Les forces de police arméniennes ont procédé le jeudi, 18 juillet, à 13 arrestations après de violents heurts qui les ont oppposées dans la nuit à des habitants de la province septentrionale du Tavouch qui manifestaient contre une decision du gouvernement interdisant l’abattage des arbres dans la région.

Plusieurs centaines de manifestants avaient bloqué le mercredi 17 juillet, l’axe principal conduisant au chef lieu de la region, Ijevan, pour exiger des autorités qu’elles autorisent à nouveau les habitants à couper les arbres des forêts avoisinnantes et à en vendre le bois. Les manifestants ont fait valoir que l’abattage des arbres est leur unique source de revenus.

Mais là encore, les bonnes intentions écologiques du nouveau gouvernement se heurtent à une réalité économique difficile dans les regions, notamment le Tavouch, une province peu développée aux confins de l’Arménie et de l’Azerbaïdjan, mais qui abrite parmi les plus importantes forêts d’un pays dont la couverture forestière n’a cessé de reculer. Les forces de police anti-émeutes ont fait usage de la force après que les manifestants ont refusé de dégager l’axe routier conduisant au principal poste-frontière entre l’Arménie et la Géorgie. Les policiers ont été accueillis par des jets de pierres lancés par les manifestants, dont certains n’ont pas hésité à les frapper avec des gourdins lors des affrontements qui sont suivi. Onze policiers ont dû être hospitalisés, selon un porte-parole de la police arménienne. Au moins un manifestants a été blessé, et a dû lui aussi être hospitalisé.
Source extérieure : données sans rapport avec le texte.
Lemma np_dot_vscale_r (s : Q) (a z : vector) :
  (np_dot (vscale_r a s) z == np_dot a z * s)%Q.
Proof.
  revert z. induction a as [|x a IH]; intros [|w z]; try (cbn; ring).
  cbn [vscale_r map]. rewrite !np_dot_cons. fold (vscale_r a s). rewrite IH. ring.
Qed.





(** [np.sign] is the sign. *)
Lemma np_sign_cases (q : Q) :
  (0 < q /\ np_sign q = 1)%Q \/ (q == 0 /\ np_sign q = 0)%Q \/ (q < 0 /\ np_sign q = - (1))%Q.
Proof.
  destruct q as [[|n|n] d]; unfold np_sign; cbn [Qnum].
  - right; left. split; reflexivity.
  - left. split; reflexivity.
  - right; right. split; reflexivity.
Qed.

Lemma np_sign_mult_abs (q : Q) : (np_sign q * q == Qabs q)%Q.
Proof.
  destruct (np_sign_cases q) as [[Hq ->]|[[Hq ->]|[Hq ->]]].
  - rewrite Qabs_pos by lra. ring.
  - rewrite Hq. reflexivity.
  - rewrite Qabs_neg by lra. ring.
Qed.

(** ** [argsort] returns a sorted permutation of the indices *)

Section Argsort.
Variable key : nat -> Q.

Lemma insert_by_perm (i : nat) (l : list nat) :
  Permutation (insert_by key i l) (i :: l).
Proof.
  induction l as [|j l IH]; cbn [insert_by]; [reflexivity|].
  destruct (Qle_bool (key j) (key i)); [|reflexivity].
  rewrite IH. apply perm_swap.
Qed.

Lemma insert_by_sorted (i : nat) (l : list nat) :
  StronglySorted (key_le key) l -> StronglySorted (key_le key) (insert_by key i l).
Proof.
  induction 1 as [|j l Hs IH Hj]; cbn [insert_by].
  - repeat constructor.
  - destruct (Qle_bool (key j) (key i)) eqn:Hle.
    + constructor; [exact IH|].
      apply Qle_bool_iff in Hle.
      rewrite (List.Forall_forall (key_le key j)). intros x Hx.
      apply (Permutation_in _ (insert_by_perm i l)) in Hx.
      destruct Hx as [<-|Hx]; [exact Hle|].
      rewrite List.Forall_forall in Hj. exact (Hj x Hx).
    + assert (Hlt : (key i < key j)%Q).
      { apply Qnot_le_lt. intros Hc. apply Qle_bool_iff in Hc. congruence. }
      constructor; [constructor; assumption|].
      constructor; [unfold key_le; lra|].
      rewrite List.Forall_forall in Hj. rewrite (List.Forall_forall (key_le key i)).
      intros x Hx. specialize (Hj x Hx). unfold key_le in *. lra.
Qed.

Lemma foldl_insert_by_perm (l acc : list nat) :
  Permutation (foldl (fun acc i => insert_by key i acc) acc l) (acc ++ l).
Proof.
  revert acc. induction l as [|i l IH]; intros acc; cbn [foldl].
  - rewrite app_nil_r. reflexivity.
  - rewrite IH, insert_by_perm. apply Permutation_middle.
Qed.

Lemma foldl_insert_by_sorted (l acc : list nat) :
  StronglySorted (key_le key) acc ->
  StronglySorted (key_le key) (foldl (fun acc i => insert_by key i acc) acc l).
Proof.
  revert acc. induction l as [|i l IH]; intros acc Hacc; cbn [foldl]; [exact Hacc|].
  apply IH, insert_by_sorted, Hacc.
Qed.

(** The last element of a sorted list is a largest one. *)
Lemma sorted_last_max (l : list nat) (m : nat) :
  StronglySorted (key_le key) l -> last l = Some m -> forall x, In x l -> key_le key x m.
Proof.
  induction 1 as [|j l Hs IH Hj]; [discriminate|].
  intros Hlast x Hx. destruct l as [|k l].
  - injection Hlast as <-. destruct Hx as [<-|[]]. unfold key_le. lra.
  - change (last (j :: k :: l)) with (last (k :: l)) in Hlast.
    destruct Hx as [<-|Hx]; [|exact (IH Hlast x Hx)].
    rewrite List.Forall_forall in Hj. apply Hj.
    apply list_elem_of_In, last_Some_elem_of, Hlast.
Qed.
End Argsort.

Lemma argsort_perm (a : vector) : Permutation (argsort a) (seq 0 (length a)).
Proof. unfold argsort. apply (foldl_insert_by_perm _ _ []). Qed.

Lemma argsort_last (a : vector) (i : nat) :
  py_last (argsort a) = Ok i ->
  (i < length a)%nat /\ forall j, (j < length a)%nat -> (nth j a 0 <= nth i a 0)%Q.
Proof.
  unfold py_last. destruct (last (argsort a)) as [m|] eqn:Hlast; [|discriminate].
  intros [= ->].
  assert (Hin : forall j, In j (argsort a) <-> (j < length a)%nat).
  { intros j. split; intros Hj.
    - apply (Permutation_in _ (argsort_perm a)), in_seq in Hj. lia.
    - apply (Permutation_in _ (Permutation_sym (argsort_perm a))), in_seq. lia. }
  split.
  - apply Hin, list_elem_of_In, last_Some_elem_of, Hlast.
  - intros j Hj.
    apply (sorted_last_max (fun k => nth k a 0%Q) (argsort a) i); [|exact Hlast|apply Hin, Hj].
    unfold argsort. apply foldl_insert_by_sorted. constructor.
Qed.

Lemma argsort_last_Ok (a : vector) :
  (0 < length a)%nat -> exists i, py_last (argsort a) = Ok i.
Proof.
  intros Hlen. unfold py_last. destruct (last (argsort a)) as [m|] eqn:Hlast; [eauto|].
  apply last_None in Hlast.
  pose proof (Permutation_length (argsort_perm a)) as Hl.
  rewrite Hlast, length_seq in Hl. cbn in Hl. lia.
Qed.

(** ** The selection rule *)

Lemma ncols_has_shape (X : matrix) (n p : nat) :
  has_shape X n p -> (1 <= n)%nat -> ncols X = p.
Proof.
  intros [Hn Hrows] Hpos. unfold ncols. destruct X as [|r X]; [cbn in Hn; lia|].
  cbn. exact (Forall_inv Hrows).
Qed.

Lemma length_correlations (X : matrix) (Y : vector) :
  length (correlations X Y) = ncols X.
Proof. unfold correlations, np_dot_mv, transpose. rewrite !length_map. apply length_seq. Qed.

Lemma nth_correlations (X : matrix) (Y : vector) (j : nat) :
  (j < ncols X)%nat -> nth j (correlations X Y) 0%Q = corr X Y j.
Proof.
  intros Hj. unfold correlations, np_dot_mv, transpose, corr.
  rewrite map_map.
  rewrite (nth_indep _ 0%Q (np_dot (col X 0) Y)) by (rewrite length_map, length_seq; exact Hj).
  rewrite (map_nth (fun j => np_dot (col X j) Y) (seq 0 (ncols X)) 0%nat j).
  rewrite seq_nth by exact Hj. reflexivity.
Qed.

Lemma nth_fabs (Z : vector) (j : nat) :
  nth j (map np_fabs Z) 0%Q = np_fabs (nth j Z 0%Q).
Proof. exact (map_nth np_fabs Z 0%Q j). Qed.

(** Whatever [covtest_select] returns is a column whose correlation is
    largest in absolute value, with the sign of that correlation. *)
Lemma covtest_select_spec (X : matrix) (Y : vector) (idx : nat) (sign : Q) :
  covtest_select X Y = Ok (idx, sign) ->
  (idx < ncols X)%nat
  /\ (forall j, (j < ncols X)%nat -> (Qabs (corr X Y j) <= Qabs (corr X Y idx))%Q)
  /\ sign = np_sign (corr X Y idx).
Proof.
  unfold covtest_select. intros Hsel.
  apply bind_Ok in Hsel as (i & Hlast & Hret). injection Hret as <- <-.
  apply argsort_last in Hlast as [Hi Hmax].
  rewrite length_map, length_correlations in Hi, Hmax.
  split; [exact Hi|]. split.
  - intros j Hj. specialize (Hmax j Hj).
    rewrite !nth_fabs, !nth_correlations in Hmax by assumption. exact Hmax.
  - rewrite nth_correlations by exact Hi. reflexivity.
Qed.

(** With at least one column the selection does not raise. *)
Lemma covtest_select_Ok (X : matrix) (Y : vector) :
  (1 <= ncols X)%nat -> exists idx sign, covtest_select X Y = Ok (idx, sign).
Proof.
  intros Hp. unfold covtest_select.
  destruct (argsort_last_Ok (map np_fabs (correlations X Y))) as [i Hi].
  { rewrite length_map, length_correlations. lia. }
  rewrite Hi. cbn. eauto.
Qed.


(** The selection of [covtest] is that of [covtest_select]. *)
Lemma covtest_Ok_select `{AffineOps} (X : matrix) (Y : vector) (sigma : option Q)
    (exact : bool) (covariance : option matrix) con pvalue idx sign :
  covtest X Y sigma exact covariance = Ok (con, pvalue, idx, sign) ->
  covtest_select X Y = Ok (idx, sign)
  /\ exists s2, py_pow2 sigma = Ok s2
     /\ con = scale_covariance
                (new_constraints (covtest_selector X idx sign)
                   (np_zeros (length (covtest_selector X idx sign))) covariance) s2.
Proof.
  unfold covtest. intros Hc.
  apply bind_Ok in Hc as ([i s] & Hsel & Hc).
  apply bind_Ok in Hc as (s2 & Hs2 & Hc).
  destruct exact.
  - apply bind_Ok in Hc as (pv & _ & Hc). injection Hc as <- <- <- <-. eauto.
  - apply bind_Ok in Hc as ([[[L2 L1] U] S'] & _ & Hc). injection Hc as <- <- <- <-. eauto.
Qed.

(** ** The rows of the constraint *)



Lemma in_region_zeros (A : matrix) (cov : matrix) (z : vector) :
  in_region {| linear_part := A; offset := np_zeros (length A); covariance := cov |} z
  <-> Forall (fun a => (np_dot a z <= 0)%Q) A.
Proof.
  unfold in_region. cbn [linear_part offset]. induction A as [|a A IH]; cbn.
  - split; constructor.
  - split.
    + intros HA. inversion HA as [|? ? ? ? Ha HA']; subst.
      constructor; [exact Ha|]. apply IH, HA'.
    + intros HA. apply List.Forall_cons_iff in HA as [Ha HA].
      constructor; [exact Ha|]. apply IH, HA.
Qed.





(** ** [covtest]: what it returns *)

(** [covtest] returns as soon as there is a column, [sigma] is a number and
    the p-value primitive of its path returns. *)
Lemma covtest_returns `{AffineOps} (X : matrix) (Y : vector) (s : Q) (exact : bool)
    (cov : option matrix) :
  (1 <= ncols X)%nat ->
  (forall con eta y alt, is_Ok (pivot con eta y alt)) ->
  (forall con eta y, is_Ok (bounds con eta y)) ->
  is_Ok (covtest X Y (Some s) exact cov).
Proof.
  intros Hp Hpivot Hbounds. unfold covtest.
  destruct (covtest_select_Ok X Y Hp) as (idx & sign & ->). cbn.
  destruct exact.
  - match goal with |- context [pivot ?c ?e ?y ?a] => destruct (Hpivot c e y a) as [pv ->] end.
    cbn. eexists. reflexivity.
  - match goal with |- context [bounds ?c ?e ?y] =>
      destruct (Hbounds c e y) as [[[[L2 L1] U] S'] ->] end.
    cbn. eexists. reflexivity.
Qed.








(** ** Reordering the columns *)







(** ** [reduced_covtest] *)

Lemma reduced_covtest_Ok `{AffineOps} (X : matrix) (Y : vector) (ndraw burnin : Z)
    (sigma : option Q) (cov : option matrix) cone pvalue idx sign :
  reduced_covtest X Y ndraw burnin sigma cov = Ok (cone, pvalue, idx, sign)
  <-> exists pvalue0,
        covtest X Y (Some (py_or sigma 1%Q)) true cov = Ok (cone, pvalue0, idx, sign)
        /\ gibbs_test cone Y (vscale_r (col X idx) sign) ndraw burnin
             (bool_decide (sigma <> None)) = Ok pvalue.
Proof.
  unfold reduced_covtest. split.
  - intros Hr. apply bind_Ok in Hr as ([[[c pv0] i] s] & Hc & Hr).
    apply bind_Ok in Hr as (pv & Hg & Hr). injection Hr as <- <- <- <-. eauto.
  - intros (pv0 & -> & Hg). cbn. rewrite Hg. reflexivity.
Qed.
Le trafic a repris sur cet axe majeur après l’intervention de policiers venus en renfort à Ijevan. Le chef de la police nationale, Valeri Osipian, a jugé la situation assez préoccupante pour se rendre personnellement dans cette ville proche des frontières de la Géorgie et de l’Azerbaïdjan dans la soirée du mercredi. V.Osipian y est resté jusqu’au lendemain. Une porte-parole du Comité d’investigation d’Arménie, Naira Harutiunian, a indiqué que des dizaines de personnes avaient été interpellées et interrogées après ces violences. Treize d’entre eux ont été placés en detention pour suspicion de hooliganisme et résistance aux forces de l’ordre, six autres ont signé des engagements écrits à ne pas quitter leurs lieux de residence Durant l’enquête, a précisé N.Harutiunian, citée par RFE/RL. L’un des adjoints de V.Osipian, Vartan Movsisian, a indiqué que la police s’employait à identifier les auteurs de violences en vue de les arrêter. Le premier ministre Nikol Pachinian a condamné les violences survenues à Ijevan, qui est, rappelons-le, sa ville natale, alors qu’il ouvrait la reunion hebdomadaire du Conseil des ministres à Erevan. “Les responsables des incidents d’hier, ainsi que les personnes responsables de coupes sauvages et illegals de bois devront être sévèrement punis”, a indiqué N.Pachinian, en ajoutant : “Nous mettrons un terme de façon déterminée à ces abattages illégaux”. Sur sa page Facebook, N.Pachinian a aussi posté une video de V.Osipian s’adressant aux policiers alignés sur la place principale d’Ijevan dans la matinée du jeudi 18 juillet. “Nous ne ferons preuve d’aucune indulgence”, déclarait notamment le chef de la police en ajoutant : “Chacun doit recevoir la sanction qu’il mérite au regard de la loi”.